(* ===== verification/StateChecker.v ===== *)
(** * Ankaios agent: polling state checker

    [agent/src/generic_polling_state_checker.rs]: a task per workload asks the
    runtime for the state of the workload twice a second and reports every
    change. *)

From stdpp Require Import base tactics numbers strings list.
From S2P Require Import Prelude Api.

(** The checker a control loop holds: what its task polls, and whether the task
    was aborted. *)
Record GenericPollingStateChecker (Id : Type) := {
  checked_instance_name : WorkloadInstanceNameSpec;
  checked_id : Id
}.
Arguments Build_GenericPollingStateChecker {Id} _ _.
Arguments checked_instance_name {Id} _.
Arguments checked_id {Id} _.

Definition start_polling {Id} (w : WorkloadNamed) (id : Id) : GenericPollingStateChecker Id :=
  {| checked_instance_name := instance_name w; checked_id := id |}.

(** The task: the last state and the states it sent. *)
Record PollingTask := {
  last_state : ExecutionStateSpec;
  sent_states : list WorkloadStateSpec;
  polling : bool
}.

Definition polling_task_start : PollingTask := {|
  last_state := unknown "Never received an execution state.";
  sent_states := [];
  polling := true
|}.

(** One round of the loop with the state the runtime gives. *)
Definition polling_round (n : WorkloadInstanceNameSpec) (t : PollingTask)
    (current_state : ExecutionStateSpec) : PollingTask :=
  if negb (polling t) then t
  else if decide (current_state = last_state t) then t
  else {|
    last_state := current_state;
    sent_states := sent_states t ++
      [{| state_instance_name := n; execution_state := current_state |}];
    polling := negb (is_removed current_state)
  |}.

Definition run_polling (n : WorkloadInstanceNameSpec) (states : list ExecutionStateSpec) :
    PollingTask :=
  foldl (polling_round n) polling_task_start states.

(** ** What is reported *)

(** The changes in a sequence of states, up to the first removal: the
    reference. *)
Fixpoint state_changes (last : ExecutionStateSpec) (states : list ExecutionStateSpec) :
    list ExecutionStateSpec :=
  match states with
  | [] => []
  | s :: states =>
    if decide (s = last) then state_changes last states
    else s :: (if is_removed s then [] else state_changes s states)
  end.

Lemma polling_round_stopped n t states :
  polling t = false → foldl (polling_round n) t states = t.
Proof.
  intros Ht. induction states as [|s states IH]; simpl; [done|].
  unfold polling_round at 2. by rewrite Ht.
Qed.

Lemma polling_sends_changes n t states :
  polling t = true →
  sent_states (foldl (polling_round n) t states) =
  sent_states t ++ (Build_WorkloadStateSpec n <$> state_changes (last_state t) states).
Proof.
  revert t. induction states as [|s states IH]; intros t Ht; simpl; [by rewrite app_nil_r|].
  unfold polling_round at 2. rewrite Ht. simpl. case_decide as Hs; [by apply IH|].
  destruct (is_removed s) eqn:Hr.
  - by rewrite polling_round_stopped.
  - rewrite IH by done. simpl. by rewrite <-app_assoc.
Qed.

Lemma state_changes_last default_state states :
  Forall (λ s, is_removed s = false) states →
  List.last (default_state :: state_changes default_state states) default_state =
  List.last (default_state :: states) default_state.
Proof.
  revert default_state. induction states as [|s states IH]; intros d Hs; [done|].
  inversion Hs as [|?? Hr Hs']; subst. cbn [state_changes].
  assert (∀ l : list ExecutionStateSpec, List.last (s :: l) d = List.last (s :: l) s) as Hlast.
  { clear. intros l. revert s d. induction l as [|x l IHl]; intros s d; [done|].
    change (List.last (s :: x :: l) d) with (List.last (x :: l) d).
    change (List.last (s :: x :: l) s) with (List.last (x :: l) s).
    by rewrite (IHl x d), (IHl x s). }
  case_decide as Hd; [subst d|rewrite Hr].
  - rewrite IH by done. by destruct states.
  - change (List.last (d :: s :: ?l) d) with (List.last (s :: l) d).
    rewrite !Hlast. by apply IH.
Qed.

(** The reports of a state checker.  The states that are sent are exactly
    the changes in the sequence of states the runtime gave, in order; while the
    workload is not removed the last report is the last state of the runtime. *)
Theorem polling_reports n states :
  sent_states (run_polling n states) =
    Build_WorkloadStateSpec n <$> state_changes (last_state polling_task_start) states ∧
  (Forall (λ s, is_removed s = false) states →
   List.last (last_state polling_task_start ::
              (execution_state <$> sent_states (run_polling n states)))
             (last_state polling_task_start) =
   List.last (last_state polling_task_start :: states) (last_state polling_task_start)).
Proof.
  assert (sent_states (run_polling n states) =
    Build_WorkloadStateSpec n <$> state_changes (last_state polling_task_start) states) as Hsent.
  { unfold run_polling. by rewrite polling_sends_changes. }
  split; [done|]. intros Hs. rewrite Hsent, <-list_fmap_compose.
  rewrite (list_fmap_ext _ id) by done. rewrite list_fmap_id. by apply state_changes_last.
Qed.

Lemma polling_reports_witness :
  execution_state <$> sent_states (run_polling example_instance_name [running; running; succeeded]) =
    [running; succeeded] ∧
  List.last (last_state polling_task_start ::
     (execution_state <$> sent_states (run_polling example_instance_name [running; succeeded])))
     (last_state polling_task_start) = succeeded.
Proof.
  destruct (polling_reports example_instance_name [running; running; succeeded]) as [-> _].
  destruct (polling_reports example_instance_name [running; succeeded]) as [_ ->].
  - split; vm_compute; reflexivity.
  - repeat constructor.
Defined.
(* ===== verification/NerdctlCli.v ===== *)
(** * Ankaios agent: nerdctl

    [agent/src/runtime_connectors/containerd/nerdctl_cli.rs]: the calls of the
    [nerdctl] command and the evaluation of its output, a JSON document per
    line. *)

From Stdlib Require Import Ascii.
From stdpp Require Import base tactics numbers gmap strings list pretty.
From S2P Require Import Prelude Utf8 Api WorkloadFiles CliCommand.

Definition NERDCTL_CMD : string := "nerdctl".

Record NerdctlContainerInfo := {
  status : string;
  status_exit_code : N;
  nerdctl_id : string
}.

(** [serde_json::from_str] for a line with an id, a line with the labels as one
    text, and the output of [inspect]. *)
Class NerdctlDecoder := {
  container_id_from_json : string → result string string;
  raw_labels_from_json : string → result string string;
  inspect_from_json : string → result string (list NerdctlContainerInfo)
}.

Definition nerdctl_execution_state_from (value : NerdctlContainerInfo) : ExecutionStateSpec :=
  match to_lowercase (status value) with
  | "created" => starting (status value)
  | "exited" =>
    if (status_exit_code value =? 0)%N then succeeded
    else failed ("Exit code: '" +:+ pretty (status_exit_code value) +:+ "'")
  | "running" => running
  | "removing" => stopping (status value)
  | "paused" => unknown (status value)
  | "restarting" => starting (status value)
  | "dead" => failed ("Exit code: '" +:+ pretty (status_exit_code value) +:+ "'")
  | state => unknown state
  end.

Definition NerdctlPsResult := result string (gmap string ExecutionStateSpec).

Definition nerdctl_ps_result_from (value : result string (list NerdctlContainerInfo)) :
    NerdctlPsResult :=
  match value with
  | Ok container_infos =>
    Ok (foldl (λ m i, <[nerdctl_id i := nerdctl_execution_state_from i]> m) ∅ container_infos)
  | Err err => Err err
  end.

(** Labels are printed as [key=value], separated by commas. *)
Definition parse_labels (raw_labels : string) : gmap string string :=
  foldl (λ labels part,
    match split_once "=" part with
    | Some (key, value) => <[key := value]> labels
    | None => labels
    end) ∅ (split_on "," raw_labels).

(** [str::lines], without the lines that are blank: a carriage return before the
    line feed belongs to the line's end. *)
Definition strip_carriage_return (l : string) : string :=
  if ends_with (String "013" "") l then str_pop l else l.
Definition json_lines (output : string) : list string :=
  filter (λ l, str_is_empty (trim l) = false) (strip_carriage_return <$> split_on "010" output).

Section nerdctl_cli.
Context {W : Type} `{Host W, NerdctlDecoder, IterOrder}.

Abbreviation NerdctlHost := (Cached W NerdctlPsResult).

Definition nerdctl (args : list string) : io NerdctlHost string string :=
  on_host (run_tool NERDCTL_CMD args).

Definition nerdctl_list_states_internal : io W string (list NerdctlContainerInfo) :=
  output ← run_tool NERDCTL_CMD ["ps"; "--all"; "--no-trunc"; "--format=json"];
  container_ids ← io_of (try_collect (λ line,
    map_err (λ err, "Could not parse nerdctl ps output: '" +:+ err +:+ "'")
      (container_id_from_json line)) (json_lines output));
  match container_ids with
  | [] => mret []
  | _ =>
    output ← run_tool NERDCTL_CMD ("inspect" :: container_ids);
    io_of (map_err (λ err, "Could not parse nerdctl inspect output: '" +:+ err +:+
                           "', output: " +:+ output) (inspect_from_json output))
  end.

Definition nerdctl_reset_ps_cache : NerdctlHost → NerdctlHost := reset_ps_cache.

Definition nerdctl_get_ps_result : NerdctlHost → NerdctlPsResult * NerdctlHost :=
  get_ps_result nerdctl_list_states_internal nerdctl_ps_result_from.

Definition nerdctl_list_states_by_id (workload_id : string) :
    io NerdctlHost string (option ExecutionStateSpec) := λ s,
  let (ps_result, s) := nerdctl_get_ps_result s in
  (match ps_result with
   | Ok all_containers_states => Ok (all_containers_states !! workload_id)
   | Err err => Err err
   end, s).

Definition filter_container_ids_by_label (key value : string) : io NerdctlHost string string :=
  nerdctl ["ps"; "--all"; "--no-trunc"; "--filter"; "label=" +:+ key +:+ "=" +:+ value; "--format=json"].

Definition nerdctl_parse_error (err : string) : string :=
  "Could not parse nerdctl output: '" +:+ err +:+ "'".

Definition nerdctl_list_container_ids_by_label (key value : string) :
    io NerdctlHost string (list string) :=
  output ← filter_container_ids_by_label key value;
  io_of (try_collect (λ line, map_err nerdctl_parse_error (container_id_from_json line))
           (json_lines output)).

Definition nerdctl_list_workload_names_by_label (key value : string) :
    io NerdctlHost string (list string) :=
  output ← filter_container_ids_by_label key value;
  container_labels ← io_of (try_collect
    (λ line, map_err nerdctl_parse_error (parse_labels <$> raw_labels_from_json line))
    (json_lines output));
  mret (omap (λ labels : gmap string string, labels !! "name") container_labels).

Definition nerdctl_run (run_config : RunConfig) (workload_name agent : string)
    (control_interface_path : option path) (workload_file_path_mappings : gmap path string) :
    io NerdctlHost string string :=
  output ← nerdctl (run_arguments run_config workload_name agent control_interface_path
                      workload_file_path_mappings);
  mret (trim output).

Definition nerdctl_start (start_config : StartConfig) (workload_name : string) :
    io NerdctlHost string string :=
  output ← nerdctl (start_arguments start_config);
  mret (trim output).

Definition CONTAINER_NOT_EXISTING : string := "no such container".

(** A container that does not exist is as good as one that was removed. *)
Definition ignore_missing (r : result string string) : result string () :=
  match r with
  | Ok _ => Ok ()
  | Err err => if str_contains CONTAINER_NOT_EXISTING err then Ok () else Err err
  end.

Definition nerdctl_remove_workloads_by_id (workload_id : string) : io NerdctlHost string () := λ s,
  let (r, s) := nerdctl ["stop"; workload_id] s in
  match ignore_missing r with
  | Err err => (Err err, s)
  | Ok _ =>
    let (r, s) := nerdctl ["rm"; workload_id] s in
    (ignore_missing r, s)
  end.
End nerdctl_cli.

(** ** Labels *)

(** The text of labels, as [nerdctl ps] prints them. *)
Definition print_labels (labels : list (string * string)) : string :=
  join "," ((λ kv : string * string, kv.1 +:+ "=" +:+ kv.2) <$> labels).

Lemma parse_labels_parts parts :
  foldl (λ (labels : gmap string string) part,
    match split_once "=" part with
    | Some (key, value) => <[key := value]> labels
    | None => labels
    end) ∅ parts =
  list_to_map (reverse (omap (split_once "=") parts)).
Proof.
  induction parts as [|part parts IH] using rev_ind; [done|].
  rewrite foldl_app, omap_app. simpl. rewrite IH.
  destruct (split_once "=" part) as [[key value]|]; simpl.
  - by rewrite reverse_snoc.
  - by rewrite app_nil_r.
Qed.

(** The labels of a container are read back as they were given, provided
    that no key holds an equals sign or a comma and no value holds a comma. *)
Theorem labels_roundtrip (labels : gmap string string) l :
  l ≠ [] → NoDup l.*1 → list_to_map l = labels →
  Forall (λ kv, has_char "=" kv.1 = false ∧ has_char "," kv.1 = false ∧ has_char "," kv.2 = false) l →
  parse_labels (print_labels l) = labels.
Proof.
  intros Hne Hnodup <- Hl. unfold parse_labels, print_labels.
  change (join "," ?l) with (join (String ","%char "") l). rewrite split_on_join.
  - rewrite parse_labels_parts.
    assert (omap (split_once "=") ((λ kv : string * string, kv.1 +:+ "=" +:+ kv.2) <$> l) = l) as ->.
    { clear Hne Hnodup. induction Hl as [|[k v] l (Hk & _) Hl IH]; [done|]. rewrite fmap_cons.
      simpl. change ("=" +:+ v) with (String "="%char v). rewrite split_once_app by done.
      exact (f_equal (cons (k, v)) IH). }
    apply list_to_map_proper; [|apply reverse_Permutation].
    eapply NoDup_Permutation_proper; [|exact Hnodup]. apply fmap_Permutation, reverse_Permutation.
  - by destruct l.
  - apply Forall_fmap. eapply Forall_impl; [exact Hl|]. intros [k v] (Hk & Hk' & Hv). simpl.
    simpl in *. rewrite has_char_app, Hk'. simpl. by rewrite has_char_cons, Hv.
Qed.

Lemma labels_roundtrip_witness :
  parse_labels (print_labels [("name", "nginx.abc.agent_A"); ("agent", "agent_A")]) =
  {["name" := "nginx.abc.agent_A"; "agent" := "agent_A"]}.
Proof.
  apply labels_roundtrip.
  - discriminate.
  - apply (bool_decide_unpack _). vm_compute. exact I.
  - vm_compute. reflexivity.
  - repeat constructor.
Defined.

————

**What you have to do:** Pull every line with the string "holds" from the data above.

**Solution to this exercise:**
(** The checker a control loop holds: what its task polls, and whether the task
    that no key holds an equals sign or a comma and no value holds a comma. *)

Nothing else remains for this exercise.